Imagine there were no Supreme Court, and questions about fundamental issues such as free speech, religious freedom and equal protection were left up to various lower courts to decide. One court might rule one way; a different court might rule another way. There would be no certainty as to what the law meant and what policies were in place.

In domestic legal systems, the highest court has a special role in interpreting the nation’s laws. The “precedents” it sets through its interpretations do more than simply resolve a dispute. They also create a body of law for lower courts to apply and for the high court itself to follow in the future. This reliance on precedent provides certainty and foreseeability to individuals, businesses and other domestic actors within the society.

In international law, there is no single high court and no law of precedent. Even so, there is an informal practice of taking into account past rulings to help ensure certainty and foreseeability for all those who may be affected by rulings, whether they are formal parties to them or not.

The role of precedent is one of the causes of the current crisis involving the Appellate Body, the highest court of appeal for the World Trade Organization. The United States is blocking appointments of new judgesto fill vacancies on the Appellate Body. This threatens to prevent the tribunal from hearing new appeals and thus threatens to undermine the continued functioning of the WTO dispute settlement system. One of the reasons the United States cites as a justification for its stonewalling of new judicial appointments is what the U.S. alleges is the Appellate Body’s treatment of its past rulings as “binding precedent,” which, in the U.S. view, is not appropriate for the world trading system.

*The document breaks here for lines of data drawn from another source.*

(** X13: [demo_tls_send_msg] gives up after a header write that does not
    take both bytes.  When the first [write] fails or takes fewer than two
    bytes, the function returns [EXIT_FAILURE] with the line "sending TLS
    message header failed", the body is never written, and the wire holds
    what that one [write] took of the header. *)
Theorem send_stops_after_header_failure (B : build) (fd : Z)
    (msg : TLSMessage) (w : world) (plan : list answer) (k : nat) :
  0 < msg_size (hdr msg) <= KMYTH_TLS_MAX_MSG_SIZE B ->
  msg_size (hdr msg) < 65536 ->
  wr_plan w = Refused :: plan
  \/ wr_plan w = Partial k :: plan /\ (k < 2)%nat ->
  exists r taken w',
    demo_tls_send_msg B fd msg w = (EXIT_FAILURE, w')
    /\ trace w'
       = trace w ++ [Write fd 2 r;
                     Log LOG_ERR "sending TLS message header failed"]
    /\ r <> 2
    /\ tx w' = tx w ++ taken
    /\ taken `prefix_of` be16_bytes (msg_size (hdr msg))
    /\ (length taken < 2)%nat
    /\ wr_plan w' = plan.
Proof.
  intros Hsize Hu16 Hplan.
  unfold demo_tls_send_msg, run.
  rewrite bind_eq. unfold when at 1.
  replace (msg_size (hdr msg) >? KMYTH_TLS_MAX_MSG_SIZE B) with false
    by (symmetry; rewrite Z.gtb_ltb; apply Z.ltb_ge; lia).
  replace (msg_size (hdr msg) =? 0) with false
    by (symmetry; apply Z.eqb_neq; lia).
  cbv beta iota. unfold orb, fn_ret at 1. cbv beta iota zeta.
  rewrite header_encoding by lia.
  rewrite bind_eq. unfold write at 1.
  destruct Hplan as [-> | [-> Hk]].
  - exists (-1), []. eexists. split; [reflexivity |]. simpl.
    rewrite <- app_assoc, app_nil_r.
    split; [reflexivity |]. split; [lia |]. split; [reflexivity |].
    split; [apply prefix_nil |]. split; [lia | reflexivity].
  - exists (Z.of_nat (length (take k (be16_bytes (msg_size (hdr msg)))))),
      (take k (be16_bytes (msg_size (hdr msg)))).
    assert (length (take k (be16_bytes (msg_size (hdr msg)))) < 2)%nat
      as Hshort by (rewrite length_take; lia).
    rewrite bind_eq. unfold when at 1.
    replace (Z.of_nat (length (take k (be16_bytes (msg_size (hdr msg)))))
             =? sizeof_hdr) with false
      by (symmetry; apply Z.eqb_neq; unfold sizeof_hdr; lia).
    eexists. split; [reflexivity |]. simpl.
    rewrite <- app_assoc.
    split; [reflexivity |].
    split; [lia |]. split; [reflexivity |].
    split; [apply prefix_take |]. split; [exact Hshort | reflexivity].
Qed.

Lemma send_stops_after_header_failure_witness :
  let msg := mkMessage (mkHeader 3) 7 in
  let w := set_wr_plan [Partial 1] (set_heap {[ 7 := [x61; x62; x63] ]} idle) in
  fst (demo_tls_send_msg sample_build 3 msg w) = EXIT_FAILURE
  /\ tx (snd (demo_tls_send_msg sample_build 3 msg w)) = [x00].
Proof.
  intros msg w.
  destruct (send_stops_after_header_failure sample_build 3 msg w [] 1%nat)
    as (r & taken & w' & Hsend & _).
  - simpl. lia.
  - simpl. lia.
  - right. split; [reflexivity | lia].
  - rewrite Hsend. split; [reflexivity |].
    vm_compute in Hsend. inversion Hsend. reflexivity.
Defined.

(** X14: whatever the kernel does with the writes, [demo_tls_send_msg] puts
    on the wire a prefix of the frame (the length, high byte first, then
    the body) and nothing else, and it returns [EXIT_SUCCESS] exactly when
    that prefix is the whole frame; a success also means the length was
    valid.  The heap, the incoming data and the allocator are not
    touched. *)
Theorem send_writes_a_prefix_of_the_frame (B : build) (fd : Z)
    (msg : TLSMessage) (payload : list byte) (w : world) :
  0 <= msg_size (hdr msg) < 65536 ->
  load (body msg) (msg_size (hdr msg)) w = Some payload ->
  exists sent,
    let r := fst (demo_tls_send_msg B fd msg w) in
    let w' := snd (demo_tls_send_msg B fd msg w) in
    let frame := be16_bytes (msg_size (hdr msg)) ++ payload in
    tx w' = tx w ++ sent
    /\ sent `prefix_of` frame
    /\ (r = EXIT_SUCCESS <-> sent = frame)
    /\ (r = EXIT_SUCCESS \/ r = EXIT_FAILURE)
    /\ (r = EXIT_SUCCESS ->
        0 < msg_size (hdr msg) <= KMYTH_TLS_MAX_MSG_SIZE B)
    /\ heap w' = heap w /\ rx w' = rx w /\ alloc_plan w' = alloc_plan w.
Proof.
  intros Hu16 Hload.
  assert (Z.of_nat (length payload) = msg_size (hdr msg)) as Hlen.
  { unfold load in Hload. destruct (heap w !! body msg) as [buf |];
      [| discriminate]. simpl in Hload.
    destruct (decide _) as [Hfit |]; [| discriminate].
    inversion Hload. rewrite length_take. lia. }
  set (header := be16_bytes (msg_size (hdr msg))).
  destruct (demo_tls_send_msg B fd msg w) as [r w'] eqn:Hsend.
  cbn [fst snd].
  unfold demo_tls_send_msg, run in Hsend.
  rewrite bind_eq in Hsend. unfold when at 1 in Hsend.
  destruct ((msg_size (hdr msg) >? KMYTH_TLS_MAX_MSG_SIZE B)
            || (msg_size (hdr msg) =? 0)) eqn:Hbad.
  { inversion Hsend; subst r w'. exists []. cbn [tx emit].
    rewrite app_nil_r.
    split; [reflexivity |]. split; [apply prefix_nil |].
    split; [split; [discriminate | intros Hnil; discriminate Hnil] |].
    split; [by right |]. split; [discriminate | done]. }
  apply orb_false_iff in Hbad. destruct Hbad as [Hmax Hzero].
  rewrite Z.gtb_ltb in Hmax. apply Z.ltb_ge in Hmax.
  apply Z.eqb_neq in Hzero.
  unfold fn_ret at 1 in Hsend. cbv beta iota zeta in Hsend.
  rewrite header_encoding in Hsend by lia. fold header in Hsend.
  destruct (write_spec (R := Z) fd header sizeof_hdr w)
    as (r1 & t1 & w1 & Hw1 & Htx1 & Hpre1 & Hr1 & Hheap1 & Hrx1 & Hal1 & _).
  rewrite bind_eq, Hw1 in Hsend. cbv beta iota in Hsend.
  rewrite bind_eq in Hsend. unfold when at 1 in Hsend.
  destruct (r1 =? sizeof_hdr) eqn:Hfull; cbn [negb] in Hsend.
  2:{ apply Z.eqb_neq in Hfull. unfold sizeof_hdr in Hfull.
      inversion Hsend; subst r w'. exists t1. cbn [tx heap rx alloc_plan emit].
      split; [exact Htx1 |]. split; [by apply prefix_app_r |].
      split; [split; [discriminate |] |].
      - intros ->. apply prefix_length in Hpre1.
        destruct Hr1 as [[_ Hnil] | Hr1]; [discriminate Hnil |].
        rewrite length_app in Hr1, Hpre1. simpl in Hr1, Hpre1. lia.
      - split; [by right |]. split; [discriminate | done]. }
  apply Z.eqb_eq in Hfull. unfold sizeof_hdr in Hfull.
  assert (t1 = header) as ->.
  { apply prefix_full_length; [exact Hpre1 |].
    destruct Hr1 as [[Hr1 _] | Hr1]; [lia |]. simpl. lia. }
  unfold fn_ret at 1 in Hsend. cbv beta iota in Hsend.
  rewrite bind_eq in Hsend. unfold invoke at 1 in Hsend.
  cbv beta iota in Hsend.
  assert (load (body msg) (msg_size (hdr msg)) w1 = Some payload) as Hload1
    by (unfold load in *; by rewrite Hheap1).
  rewrite Hload1 in Hsend.
  destruct (write_spec (R := Z) fd payload (msg_size (hdr msg)) w1)
    as (r2 & t2 & w2 & Hw2 & Htx2 & Hpre2 & Hr2 & Hheap2 & Hrx2 & Hal2 & _).
  rewrite bind_eq, Hw2 in Hsend. cbv beta iota in Hsend.
  rewrite bind_eq in Hsend. unfold when at 1 in Hsend.
  exists (header ++ t2).
  assert (tx w2 = tx w ++ header ++ t2) as Htx
    by (by rewrite Htx2, Htx1, <- app_assoc).
  destruct (r2 =? msg_size (hdr msg)) eqn:Hfull2; cbn [negb] in Hsend;
    inversion Hsend; subst r w'; cbn [tx heap rx alloc_plan emit].
  - apply Z.eqb_eq in Hfull2.
    assert (t2 = payload) as ->.
    { apply prefix_full_length; [exact Hpre2 |].
      destruct Hr2 as [[Hr2 _] | Hr2]; lia. }
    split; [exact Htx |]. split; [reflexivity |].
    split; [done |]. split; [by left |]. split; [intros _; lia |].
    by rewrite Hheap2, Hrx2, Hal2.
  - apply Z.eqb_neq in Hfull2.
    split; [exact Htx |]. split; [by apply prefix_app |].
    split; [split; [discriminate |] |].
    + intros Heq. apply app_inv_head in Heq. subst t2.
      destruct Hr2 as [[_ Hnil] | Hr2]; [| lia].
      subst payload. simpl in Hlen. lia.
    + split; [by right |]. split; [discriminate |].
      by rewrite Hheap2, Hrx2, Hal2.
Qed.

Lemma send_writes_a_prefix_of_the_frame_witness :
  let msg := mkMessage (mkHeader 3) 7 in
  let w := set_wr_plan [Whole; Partial 2]
             (set_heap {[ 7 := [x61; x62; x63] ]} idle) in
  fst (demo_tls_send_msg sample_build 3 msg w) = EXIT_FAILURE
  /\ tx (snd (demo_tls_send_msg sample_build 3 msg w))
     = [x00; x03; x61; x62].
Proof.
  intros msg w.
  destruct (send_writes_a_prefix_of_the_frame sample_build 3 msg
              [x61; x62; x63] w) as (sent & _ & _ & _ & Hr & _).
  - simpl. lia.
  - reflexivity.
  - split; [| reflexivity].
    destruct Hr as [Hr | Hr]; [discriminate Hr | exact Hr].
Defined.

In fact, this allegation is unfounded. Since its creation in 1995, the Appellate Body has been aware of the potential for controversy over its use of its previous rulings, and it has always emphasized that they are not “binding precedents.” In an early case, the tribunal said that past reports “create legitimate expectations among WTO Members, and, therefore, should be taken into account where they are relevant to any dispute,” but it also explained that these reports “are not binding, except with respect to resolving the particular dispute between the parties to that dispute.”

The U.S. objections arise in response to a later case, where the Appellate Body said: “Ensuring ‘security and predictability’ in the dispute settlement system, as contemplated in Article 3.2 of the DSU, implies that, absent cogent reasons, an adjudicatory body will resolve the same legal question in the same way in a subsequent case.” It is through this language, according to the United States, that the Appellate Body elevated its past cases to the level of “binding precedent,” rather than simply being “persuasive,” the preferred U.S. standard.

We think the United States is reading too much into these words. In our view, the use of the phrase “absent cogent reasons” was essentially a restatement of the position previously expressed by the Appellate Body that, where the legal issues are the same, it is “appropriate” and to be “expected” that panels will rely on Appellate Body reasoning and rulings in previous disputes. In fact, in a recent ruling, a WTO panel (in effect, the lower court) found “cogent reasons” not to follow the Appellate Body’s reasoning in a past case.

Nevertheless, the Trump administration has cited the Appellate Body’s approach to reliance on past cases as one reason for blocking new appointments to the Appellate Body. Without a resolution to this and several other issues, the Appellate Body may soon cease to function. That would be a significant loss for the world trading system. The “security and predictability” provided by an Appellate Body independent of political pressures and intimidation is crucial to the continued success of the WTO dispute settlement system.

A court system, including an appellate court, that offers interpretations to guide future cases is extremely valuable. No one claims perfection for the Appellate Body or thinks its rulings are set in stone, unchangeable for all time. All human institutions are fallible, and all must adapt and learn from experience.

Yet the value of an appellate court for resolving WTO disputes is indisputable, and all necessary efforts must be made to maintain the independence and the very existence of the Appellate Body. The role of past cases has always been vexing for some, but the differences in viewpoint, between “cogent reasons” and “persuasiveness” are not actually all that great, and a compromise should be possible through a reasoned discussion of the issues in good faith.

Before the WTO, when panels judging disputes operated without the possibility of an appeal, panel reports often diverged on the meaning of core principles, creating confusion in the trading system. Through its clarifications of treaty obligations in WTO dispute settlement, the Appellate Body has brought more consistency, and thus more certainty and foreseeability, to the meaning of WTO law and, thus, to the smooth and rising flow of trade in the world everywhere and every day. Forging a consensus on the meaning of precedent in the WTO can help end the current crisis.